Dalea candida is a species of flowering plant in the legume family known by the common name white prairie clover. It is native to North America, where it can be found throughout central Canada, the central United States, and northern Mexico. It can sometimes be found outside its range as an introduced species. It grows in many types of habitats, including several types of prairie, foothills, woods, forests, and disturbed areas.

It is a perennial herb growing erect to a maximum height around 1 m, its taproot growing up to 5 or 6 feet deep. The alternately arranged leaves are each composed of several narrow, gland-dotted, light green leaflets.
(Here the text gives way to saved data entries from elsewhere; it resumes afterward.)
(* ===== verification/PrintSpec.v ===== *)
(** printf.c: numbers print as numbers. *)

From S2P Require Import Prelude Layout Kernel Sched Printf.

(** ** Output *)

Lemma wait_tx_ok n : forall s e,
  (length (ut_idle (k_uart s)) < n)%nat ->
  exists u, wait_tx n (mkWorld s e) = Ok tt (mkWorld (s <| k_uart := u |>) e).
Proof.
  induction n as [|n IH]; intros s e Hn; [lia|]. cbn [wait_tx]. unfold read_lsr.
  rewrite bind_assoc, bind_gets. unfold mod_uart. rewrite bind_assoc, bind_modify. unfold bind at 1, ret at 1.
  set (lsr := Z.lor _ _).
  destruct (ut_idle (k_uart s)) as [|b idle] eqn:E.
  - exists ((k_uart s) <| ut_idle ::= @tail bool |>). cbn [hd] in lsr.
    replace (Z.land lsr LSR_TX_IDLE =? 0) with false by (subst lsr; by destruct (ut_rx (k_uart s))). by destruct s.
  - destruct b.
    + exists ((k_uart s) <| ut_idle ::= @tail bool |>). cbn [hd] in lsr.
      replace (Z.land lsr LSR_TX_IDLE =? 0) with false by (subst lsr; by destruct (ut_rx (k_uart s))). by destruct s.
    + cbn [hd] in lsr.
      replace (Z.land lsr LSR_TX_IDLE =? 0) with true by (subst lsr; by destruct (ut_rx (k_uart s))).
      destruct (IH (s <| k_uart ::= fun u => u <| ut_idle ::= @tail bool |> |>) e) as [u Hu].
      { cbn. rewrite E. cbn in *. lia. }
      exists u. cbn in Hu. rewrite Hu. by destruct s.
Qed.

Lemma uartputc_sync_ok c s e :
  exists u, uartputc_sync c (mkWorld s e) = Ok tt (mkWorld (s <| k_out ::= fun o => o ++ [u8 c] |> <| k_uart := u |>) e).
Proof.
  unfold uartputc_sync, bind.
  destruct (wait_tx_ok (S (length (ut_idle (k_uart s)))) s e ltac:(lia)) as [u Hu]. cbn [w_k]. rewrite Hu.
  exists u. unfold write_thr, modify. cbn. by destruct s.
Qed.

Lemma consputc_ok c s e :
  c <> BACKSPACE ->
  exists u, consputc c (mkWorld s e) = Ok tt (mkWorld (s <| k_out ::= fun o => o ++ [u8 c] |> <| k_uart := u |>) e).
Proof.
  intros Hc. unfold consputc. destruct (Z.eqb_spec c BACKSPACE); [done|]. apply uartputc_sync_ok.
Qed.

Lemma consputs_ok l : forall s e,
  Forall is_byte l ->
  exists u, consputs l (mkWorld s e) = Ok tt (mkWorld (s <| k_out ::= fun o => o ++ l |> <| k_uart := u |>) e).
Proof.
  induction l as [|c l IH]; intros s e Hl; cbn [consputs].
  - exists (k_uart s). unfold ret. do 2 f_equal. destruct s. cbv [upd upd_k_out upd_k_uart]. cbn. by rewrite app_nil_r.
  - apply Forall_cons in Hl as [Hc Hl]. unfold is_byte in Hc.
    destruct (consputc_ok c s e) as [u1 E1]; [unfold BACKSPACE; lia|].
    destruct (IH (s <| k_out ::= fun o => o ++ [u8 c] |> <| k_uart := u1 |>) e Hl) as [u2 E2].
    exists u2. rewrite (bind_ok _ _ _ _ _ E1), E2. do 2 f_equal. destruct s. cbv [upd upd_k_out upd_k_uart]. cbn.
    rewrite <- app_assoc. cbn. by rewrite u8_small.
Qed.

(** ** Numbers *)

(** The value of a digit, and of a list of digits, least significant first. *)
Definition digit_val (c : Z) : Z := if c <? 97 then c - 48 else c - 87.
Fixpoint digits_val (base : Z) (l : list Z) : Z :=
  match l with [] => 0 | c :: l' => digit_val c + base * digits_val base l' end.

(** Reading a number: an optional minus sign, then digits. *)
Definition read_num (base : Z) (l : list Z) : Z :=
  match l with
  | c :: l' => if c =? 45 then - digits_val base (rev l') else digits_val base (rev l)
  | [] => 0
  end.

Lemma digit_facts i : 0 <= i < 16 -> digit_val (digit i) = i /\ 48 <= digit i < 256.
Proof.
  intros H. assert (i = 0 \/ i = 1 \/ i = 2 \/ i = 3 \/ i = 4 \/ i = 5 \/ i = 6 \/ i = 7 \/ i = 8 \/ i = 9 \/
    i = 10 \/ i = 11 \/ i = 12 \/ i = 13 \/ i = 14 \/ i = 15) as Hi by lia.
  repeat (destruct Hi as [->|Hi]; [by vm_compute|]). subst. by vm_compute.
Qed.

Lemma printint_loop_spec base fuel : forall x,
  2 <= base <= 16 -> 0 <= x < base ^ Z.of_nat fuel ->
  digits_val base (printint_loop fuel x base) = x /\
  Forall (fun c => 48 <= c < 256) (printint_loop fuel x base) /\
  forall k, 0 <= k -> x < base ^ k -> Z.of_nat (length (printint_loop fuel x base)) <= Z.max 1 k.
Proof.
  induction fuel as [|f IH]; intros x Hb Hx.
  { change (base ^ Z.of_nat 0) with 1 in Hx. split_and!; [cbn; lia|constructor|cbn; lia]. }
  rewrite Nat2Z.inj_succ, Z.pow_succ_r in Hx by lia. cbn [printint_loop].
  pose proof (Z.mod_pos_bound x base ltac:(lia)) as Hm. pose proof (Z.div_mod x base ltac:(lia)) as Hd.
  destruct (digit_facts (x mod base) ltac:(lia)) as [D1 D2].
  assert (0 <= x / base < base ^ Z.of_nat f) as Hq.
  { split; [apply Z.div_pos; lia|apply Z.div_lt_upper_bound; lia]. }
  destruct (Z.eqb_spec (x / base) 0) as [E|E].
  - split_and!; [cbn [digits_val]; lia|by constructor|]. intros k Hk Hlt. cbn. lia.
  - destruct (IH (x / base) Hb Hq) as (H1 & H2 & H3). split_and!.
    + cbn [digits_val]. rewrite H1, D1. lia.
    + by constructor.
    + intros k Hk Hlt. cbn [length]. destruct (Z.eq_dec k 0) as [->|Hk0].
      { change (base ^ 0) with 1 in Hlt. assert (x = 0) as -> by lia. by rewrite Z.div_0_l in E by lia. }
      assert (x / base < base ^ (k - 1)) as Hlt1.
      { apply Z.div_lt_upper_bound; [lia|]. rewrite <- Z.pow_succ_r by lia. by replace (Z.succ (k - 1)) with k by lia. }
      specialize (H3 (k - 1) ltac:(lia) Hlt1).
      destruct (Z.eq_dec k 1) as [->|]; [change (base ^ (1 - 1)) with 1 in Hlt1; lia|lia].
Qed.

(** Printint() in base 10 or 16 prints a 32-bit number in at most 11
    characters (so within its 16-byte buffer), without blocking, and reading
    the printed characters gives the number back. *)
Theorem printint_spec xx base s e :
  - 2 ^ 31 <= xx < 2 ^ 31 -> base = 10 \/ base = 16 ->
  exists s' out, printint xx base true (mkWorld s e) = Ok tt (mkWorld s' e) /\
    k_out s' = k_out s ++ out /\ read_num base out = xx /\ (length out <= 11)%nat.
Proof.
  intros Hx Hb. unfold printint. set (out := rev (printint_buf xx base true)).
  set (x := if xx <? 0 then u32 (- xx) else u32 xx).
  assert (0 <= x < 2 ^ 32 /\ x = Z.abs xx) as [Hx1 Hx2].
  { unfold x. destruct (Z.ltb_spec xx 0); rewrite u32_small; lia. }
  assert (out = (if xx <? 0 then [45] else []) ++ rev (printint_loop 32 x base)) as Eo.
  { unfold out, printint_buf, x. cbn [andb]. rewrite rev_app_distr. by destruct (xx <? 0). }
  assert (2 ^ 32 <= base ^ Z.of_nat 32) as Hp by (destruct Hb as [->| ->]; apply Z.leb_le; reflexivity).
  assert (2 ^ 32 <= base ^ 10) as Hp10 by (destruct Hb as [->| ->]; apply Z.leb_le; reflexivity).
  assert (2 <= base <= 16) as Hb2 by (clear - Hb; lia).
  destruct (printint_loop_spec base 32 x Hb2) as (L1 & L2 & L3).
  { split; [apply Hx1|]. eapply Z.lt_le_trans; [apply Hx1|exact Hp]. }
  assert (x < base ^ 10) as Hx10 by (eapply Z.lt_le_trans; [apply Hx1|exact Hp10]).
  specialize (L3 10 ltac:(done) Hx10). clear Hp Hp10 Hx10 Hb.
  assert (Forall is_byte out) as HB.
  { rewrite Eo. apply Forall_app. split; [destruct (xx <? 0); [repeat constructor; lia|constructor]|].
    apply Forall_rev. eapply Forall_impl; [exact L2|]. unfold is_byte. cbn. lia. }
  destruct (consputs_ok out s e HB) as [u E]. eexists _, out. split_and!; [exact E|done| |].
  - rewrite Eo. destruct (Z.ltb_spec xx 0) as [Hneg|Hpos]; cbn [app].
    + cbn [read_num]. rewrite Z.eqb_refl, rev_involutive, L1. lia.
    + assert (Forall (fun c => 48 <= c < 256) (rev (printint_loop 32 x base))) as HF by (by apply Forall_rev).
      destruct (rev (printint_loop 32 x base)) as [|c l] eqn:Er.
      { cbn [printint_loop rev] in Er. symmetry in Er. by apply app_cons_not_nil in Er. }
      cbn [read_num]. apply Forall_cons in HF as [Hc _]. destruct (Z.eqb_spec c 45); [lia|].
      rewrite <- Er, rev_involutive, L1. lia.
  - rewrite Eo, length_app, length_rev. destruct (xx <? 0); cbn [length]; lia.
Qed.

(** An instance of [printint_spec]. *)
Lemma printint_spec_witness :
  exists s' out, printint (-42) 10 true (mkWorld one_proc []) = Ok tt (mkWorld s' []) /\
    k_out s' = out /\ read_num 10 out = -42 /\ (length out <= 11)%nat.
Proof. apply (printint_spec (-42) 10 one_proc []); [lia|left; reflexivity]. Defined.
The inflorescence is a dense cylindrical spike of flowers at the tip of each stem or stem branch. The spike is packed with the pointed green calyces of sepals, the lower ones bearing corollas of white petals and the higher ones blooming later. The fruit is a green oval legume pod containing one seed.

A specimen of this species was collected by Meriwether Lewis in Nebraska in 1804.

==Uses==
Among the Ramah Navajo, the candida variety is used for stomachache and as a "life medicine", especially for fever. A compound decoction is used to treat "snake infection" in sheep.

==Ecology==
It is popular with pollinators and, as it is a legume, it is a nitrogen fixer. It is classified by the USDA as a "high" nitrogen fixer, a category few native plants fit into. It is a larval host to the clouded sulphur, marine blue, Reakirt's blue, and southern dogface.